[PROMPT]:
Word for word, copy the line containing "keys := []; hashMap" and each line after it in the records below, ending with the last line.

[GIVEN INFORMATION]:
------------------------------------------------------------

(** * lc-cache: consistent-hash ring and cache group

    A shallow embedding of the two Go packages of the repository:
    - package [consistenthash] (the hash ring: [New], [Add], [Get],
      [Remove]);
    - package [lc_cache] (the cache group: [NewGroup], [RegisterPeers],
      [Get], [load], [getLocally], [Delete], ...).

    Go values are modelled as follows.  An [int] is a [Z]: [int] is taken
    to have 64 bits, and the ring only ever holds values converted from a
    [uint32], so no wrap-around can occur (where [int] has 32 bits the
    conversion wraps and the values of the entries differ); a [uint32] is
    a [Z] reduced modulo [2^32]; a Go [string] is
    a [string], and [[]byte(s)] is its list of bytes; the [map[int]string]
    of the ring is a [gmap Z string] whose missing keys read as the empty
    string; a slice used as a growing sequence is a [list]. *)

From Stdlib Require Import ZArith Lia DecimalString.
From Stdlib.Strings Require Import Byte.
From stdpp Require Import base numbers list sorting gmap strings.

Open Scope Z_scope.

(** ** Go runtime and standard-library functions used by the code *)

Module Go.

Abbreviation bytes := (list byte) (only parsing).

(** [[]byte(s)] *)
Definition bytes_of_string (s : string) : bytes := String.list_byte_of_string s.

(** A [uint32] value, with its wrap-around. *)
Definition uint32 (z : Z) : Z := z mod 2 ^ 32.

(** [strconv.Itoa] *)
Definition Itoa (i : Z) : string := NilZero.string_of_int (Z.to_int i).

(** [crc32.ChecksumIEEE], bit by bit (reflected polynomial 0xEDB88320). *)
Definition crc_bit (c : Z) : Z :=
  if Z.testbit c 0 then Z.lxor (Z.shiftr c 1) 0xEDB88320 else Z.shiftr c 1.

Definition crc_byte (c : Z) (b : byte) : Z :=
  Nat.iter 8 crc_bit (Z.lxor c (Z.of_N (Byte.to_N b))).

Definition ChecksumIEEE (data : bytes) : Z :=
  Z.lxor (fold_left crc_byte data 0xFFFFFFFF) 0xFFFFFFFF.

(** [sort.Search(n, f)]: the loop
    [i, j := 0, n; for i < j { h := int(uint(i+j) >> 1);
                               if !f(h) { i = h + 1 } else { j = h } }; return i].
    Every iteration shrinks [j - i], so [n] iterations are always enough
    (lemma [search_loop_fuel] below); the fuel only makes the recursion
    structural. *)
Fixpoint search_loop (fuel : nat) (f : nat → bool) (i j : nat) : nat :=
  match fuel with
  | O => i
  | S fuel' =>
      if decide (i < j)%nat then
        let h := ((i + j) / 2)%nat in
        if f h then search_loop fuel' f i h
        else search_loop fuel' f (h + 1)%nat j
      else i
  end.

Definition Search (n : nat) (f : nat → bool) : nat := search_loop n f 0%nat n.

(** [a[i]] on a slice of ints; [Search] only ever reads indices below
    the length, so the default is never returned. *)
Definition index (a : list Z) (i : nat) : Z := nth i a 0.

(** [sort.SearchInts(a, x)] *)
Definition SearchInts (a : list Z) (x : Z) : nat :=
  Search (length a) (λ i, bool_decide (x ≤ index a i)).

(** [sort.Ints]: the ascending arrangement of the slice. *)
Definition Ints (a : list Z) : list Z := merge_sort Z.le a.

(** The result of a call that may panic: either it returns a value, or
    it panics; in both cases the mutable state is left as the call made
    it. *)
Inductive panic :=
| SliceBoundsOutOfRange (low high : nat)
| NilDereference
| PanicMsg (msg : string).

Inductive outcome (S A : Type) :=
| Returned (a : A) (s : S)
| Panicked (p : panic) (s : S).
Arguments Returned {S A} a s.
Arguments Panicked {S A} p s.

Definition state_of {S A} (o : outcome S A) : S :=
  match o with Returned _ s => s | Panicked _ s => s end.

Definition panicked {S A} (o : outcome S A) : Prop :=
  match o with Returned _ _ => False | Panicked _ _ => True end.

End Go.

(** ** Package consistenthash *)

Module consistenthash.
Import Go.

(** [type Hash func(data []byte) uint32] *)
Definition Hash := bytes → Z.

Record Map := mkMap {
  hash : Hash;
  replicas : Z;
  keys : list Z;
  hashMap : gmap Z string
}.

Definition defaultHash : Hash := ChecksumIEEE.
Definition defaultReplicas : Z := 150.

(** a function that updates a [Map] in place *)
Definition ConsOptions := Map → Map.

Definition New (opts : list ConsOptions) : Map :=
  fold_left (λ m opt, opt m) opts
    {| hash := defaultHash; replicas := defaultReplicas;
       keys := []; hashMap := ∅ |}.

Definition Replicas (r : Z) : ConsOptions :=
  λ m, {| hash := hash m; replicas := r;
          keys := keys m; hashMap := hashMap m |}.

Definition HashFunc (h : Hash) : ConsOptions :=
  λ m, {| hash := h; replicas := replicas m;
          keys := keys m; hashMap := hashMap m |}.

(** [int(m.hash([]byte(s)))] *)
Definition hash_of (m : Map) (s : string) : Z :=
  uint32 (hash m (bytes_of_string s)).

(** [int(m.hash([]byte(strconv.Itoa(i) + key)))] *)
Definition vnode (m : Map) (i : Z) (key : string) : Z :=
  hash_of m (Itoa i +:+ key).

(** The values taken by [i] in [for i := 0; i < m.replicas; i++]. *)
Definition replica_range (m : Map) : list Z :=
  Z.of_nat <$> seq 0 (Z.to_nat (replicas m)).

------------------------------------------------------------

[TASK RESULT]:
       keys := []; hashMap := ∅ |}.

Definition Replicas (r : Z) : ConsOptions :=
  λ m, {| hash := hash m; replicas := r;
          keys := keys m; hashMap := hashMap m |}.

Definition HashFunc (h : Hash) : ConsOptions :=
  λ m, {| hash := h; replicas := replicas m;
          keys := keys m; hashMap := hashMap m |}.

(** [int(m.hash([]byte(s)))] *)
Definition hash_of (m : Map) (s : string) : Z :=
  uint32 (hash m (bytes_of_string s)).

(** [int(m.hash([]byte(strconv.Itoa(i) + key)))] *)
Definition vnode (m : Map) (i : Z) (key : string) : Z :=
  hash_of m (Itoa i +:+ key).

(** The values taken by [i] in [for i := 0; i < m.replicas; i++]. *)
Definition replica_range (m : Map) : list Z :=
  Z.of_nat <$> seq 0 (Z.to_nat (replicas m)).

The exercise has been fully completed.